**What to work on**
Only the lines below, from the one with "Lemma quiet_modify f" through the one with "(rounds_ok m next", are to be written out, exactly.
---- Record extracts
Lemma wp_still {A} (m : R A) c (P : A -> control -> Prop) :
  Still A m -> (forall a, P a c) -> wp m c P.
Proof.
  intros H HP s <-. specialize (H s). unfold run_state, run_result. destruct (m s) as [[[a|[]] s1] o1].
  exists a. cbn in *. by rewrite H.
Qed.

Lemma wp_seq {A B} (m : R A) (k : A -> R B) c (P : A -> control -> Prop) (Q : B -> control -> Prop) :
  wp m c P -> (forall a c', P a c' -> wp (k a) c' Q) -> wp (bind m k) c Q.
Proof. intros Hm Hk. apply wp_bind. by eapply wp_mono. Qed.

Lemma wp_at {A} (m : R A) s (P : A -> control -> Prop) : wp m (ctl s) P ->
  exists a, P a (ctl (run_state (m s))).
Proof. intros H. destruct (H s eq_refl) as (a & _ & Ha). eauto. Qed.

(** *** The fields of the control state *)

Definition c_set_needed (v : bool) (c : control) : control :=
  mkControl v (c_flight c) (c_deferred c) (c_pty c) (c_gen c) (c_scheduled c) (c_timer c) (c_runs c) (c_next c).
Definition c_set_flight (v : option Z) (c : control) : control :=
  mkControl (c_needed c) v (c_deferred c) (c_pty c) (c_gen c) (c_scheduled c) (c_timer c) (c_runs c) (c_next c).
Definition c_set_deferred (v : bool) (c : control) : control :=
  mkControl (c_needed c) (c_flight c) v (c_pty c) (c_gen c) (c_scheduled c) (c_timer c) (c_runs c) (c_next c).
Definition c_set_pty (v : option jsstring) (c : control) : control :=
  mkControl (c_needed c) (c_flight c) (c_deferred c) v (c_gen c) (c_scheduled c) (c_timer c) (c_runs c) (c_next c).
Definition c_bump (c : control) : control :=
  mkControl (c_needed c) (c_flight c) (c_deferred c) (c_pty c) (c_gen c + 1) (c_scheduled c) (c_timer c) (c_runs c) (c_next c).
Definition c_set_scheduled (v : option (Z * jsstring)) (c : control) : control :=
  mkControl (c_needed c) (c_flight c) (c_deferred c) (c_pty c) (c_gen c) v (c_timer c) (c_runs c) (c_next c).
Definition c_set_timer (v : bool) (c : control) : control :=
  mkControl (c_needed c) (c_flight c) (c_deferred c) (c_pty c) (c_gen c) (c_scheduled c) v (c_runs c) (c_next c).
Definition c_set_runs (v : jsmap RestoreRun) (c : control) : control :=
  mkControl (c_needed c) (c_flight c) (c_deferred c) (c_pty c) (c_gen c) (c_scheduled c) (c_timer c) v (c_next c).

(** After [clear], and after [abandon]. *)
Definition c_clear (c : control) : control :=
  mkControl false (c_flight c) false None (c_gen c + 1) None false (c_runs c) (c_next c).
Definition c_abandon (c : control) : control :=
  mkControl false None false None (c_gen c + 1) None false (c_runs c) (c_next c).

Definition upd_runs (id : Z) (f : RestoreRun -> RestoreRun) (m : jsmap RestoreRun) : jsmap RestoreRun :=
  match map_get id m with Some r => map_set id (f r) m | None => m end.

Arguments upd_runs : simpl never.

Lemma wp_upd_run id f c (P : unit -> control -> Prop) :
  P tt (c_set_runs (upd_runs id f (c_runs c)) c) -> wp (upd_run id f) c P.
Proof.
  intros H. unfold upd_run. apply wp_modify with (g := fun c => c_set_runs (upd_runs id f (c_runs c)) c); [|done].
  intros s. unfold upd_runs. cbn. by destruct (map_get id (runs s)).
Qed.
(* ===== verification/OutputRestoreRuns.v ===== *)
(** What the runs of a restoration of hidden output (OutputRestore.v) ask for and draw: at
    most three snapshots each, and only snapshots of the process shown. *)

From stdpp Require Import base list sets.
From Stdlib Require Import ZArith Lia ZifyBool.
From S2P Require Import Prelude JsText JsMap JsRecord Effects OutputSequence ReplyQueries OutputRestore OutputRestoreSpec.

#[local] Set Warnings "-clear-no-such-hyp".

(** ** The rounds of a run *)

Definition is_request (id : Z) (e : restore_effect) : bool :=
  match e with x_serialize id' _ => id' =? id | _ => false end.

Definition requests (id : Z) (out : list restore_effect) : Z := Z.of_nat (length (List.filter (is_request id) out)).

(** What a run has used of its rounds; a run past its end has none left. *)
Definition used (id : Z) (m : jsmap RestoreRun) (next : Z) : Z :=
  match map_get id m with
  | Some r => match rr_stage r with
              | awaiting_snapshot => restoreIterations r + 1
              | awaiting_replay _ _ => restoreIterations r
              | run_over => MAX_LOOP_ITERATIONS
              end
  | None => if id <? next then MAX_LOOP_ITERATIONS else 0
  end.

Definition rounds_ok (m : jsmap RestoreRun) (next : Z) : Prop :=
  keys_ok m /\ forall id r, map_get id m = Some r -> id < next /\ match rr_stage r with
    | awaiting_snapshot => 0 <= restoreIterations r < MAX_LOOP_ITERATIONS
    | awaiting_replay _ _ => 1 <= restoreIterations r <= MAX_LOOP_ITERATIONS
    | run_over => True
    end.

Definition rounds (m : jsmap RestoreRun) (next : Z) (out : list restore_effect) (m' : jsmap RestoreRun) (next' : Z) : Prop :=
  rounds_ok m next -> rounds_ok m' next' /\ forall id, used id m next + requests id out <= used id m' next'.

Lemma rounds_nothing m next : rounds m next [] m next.
Proof. intros Hok. split; [done|]. intros id. change (requests id []) with 0. rewrite Z.add_0_r. apply Z.le_refl. Qed.

Program Definition counted : step_relation RestoreState restore_effect :=
  mkStep (fun s out s' => rounds (runs s) (nextRun s) out (runs s') (nextRun s')) _ _.
Next Obligation. intros s. apply rounds_nothing. Qed.
Next Obligation.
  intros s1 o1 s2 o2 s3 H1 H2 H. destruct (H1 H) as [Hok Hu]. destruct (H2 Hok) as [Hok' Hu']. split; [done|].
  intros id. specialize (Hu id). specialize (Hu' id). unfold requests in *. rewrite List.filter_app, length_app. lia.
Qed.

Definition Counted (A : Type) (m : R A) : Prop := respects counted m.

#[local] Instance Counted_compositional : Compositional Counted := respects_compositional counted.

(** Steps that leave the runs alone and ask for nothing. *)
Program Definition quiet : step_relation RestoreState restore_effect :=
  mkStep (fun s out s' => runs s' = runs s /\ nextRun s' = nextRun s /\ forall id, requests id out = 0) _ _.
Next Obligation. done. Qed.
Next Obligation.
  intros s1 o1 s2 o2 s3 (Hr1 & Hn1 & H1) (Hr2 & Hn2 & H2). split_and!; [congruence | congruence|].
  intros id. specialize (H1 id). specialize (H2 id). unfold requests in *. rewrite List.filter_app, length_app. lia.
Qed.

Definition Quiet (A : Type) (m : R A) : Prop := respects quiet m.

#[local] Instance Quiet_compositional : Compositional Quiet := respects_compositional quiet.

Lemma quiet_counted {A} (m : R A) : Quiet A m -> Counted A m.
Proof.
  intros H s. specialize (H s). destruct (m s) as [[a s'] out]. destruct H as (Hr & Hn & Ho). cbn. rewrite Hr, Hn.
  intros Hok. split; [done|]. intros id. rewrite Ho, Z.add_0_r. apply Z.le_refl.
Qed.

Lemma quiet_modify f : (forall s, runs (f s) = runs s /\ nextRun (f s) = nextRun s) -> Quiet unit (modify f).
Proof. intros H. apply respects_modify. intros s. cbn. by destruct (H s) as [-> ->]. Qed.

Lemma asks_emit e : (forall id, is_request id e = false) -> Quiet unit (emit e).
Proof. intros He. apply respects_emit. intros s. split_and!; [done | done|]. intros id. unfold requests. cbn. by rewrite He. Qed.

(** A run moves on. *)
Lemma rounds_set id r r' m next : map_get id m = Some r ->
  (rounds_ok m next -> used id m next <= used id (map_set id r' m) next /\ match rr_stage r' with
    | awaiting_snapshot => 0 <= restoreIterations r' < MAX_LOOP_ITERATIONS
    | awaiting_replay _ _ => 1 <= restoreIterations r' <= MAX_LOOP_ITERATIONS
    | run_over => True
    end) -> rounds m next [] (map_set id r' m) next.
Proof.
  intros Hget H Hok. destruct (H Hok) as [Hu Hr]. destruct Hok as [Hk Hall]. split.
  - split; [by apply keys_ok_set|]. intros j q. rewrite map_get_set. case_decide; [|apply Hall].
    intros [= <-]. subst j. split; [by eapply Hall | done].
  - intros j. change (requests j []) with 0. destruct (decide (id = j)) as [->|Hne]; [lia|].
    unfold used. rewrite map_get_set_ne by done. rewrite Z.add_0_r. apply Z.le_refl.
Qed.

#[local] Hint Extern 1 (Quiet _ (modify _)) => apply quiet_modify; intros; split; reflexivity : restore.
#[local] Hint Extern 1 (Quiet _ (emit _)) => apply asks_emit; intros; reflexivity : restore.
#[local] Hint Extern 1 (Quiet _ skip) => apply (comp_ret (Q := Quiet)) : restore.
--------
**Exercise solution**
Lemma quiet_modify f : (forall s, runs (f s) = runs s /\ nextRun (f s) = nextRun s) -> Quiet unit (modify f).
Proof. intros H. apply respects_modify. intros s. cbn. by destruct (H s) as [-> ->]. Qed.

Lemma asks_emit e : (forall id, is_request id e = false) -> Quiet unit (emit e).
Proof. intros He. apply respects_emit. intros s. split_and!; [done | done|]. intros id. unfold requests. cbn. by rewrite He. Qed.

(** A run moves on. *)
Lemma rounds_set id r r' m next : map_get id m = Some r ->
  (rounds_ok m next -> used id m next <= used id (map_set id r' m) next /\ match rr_stage r' with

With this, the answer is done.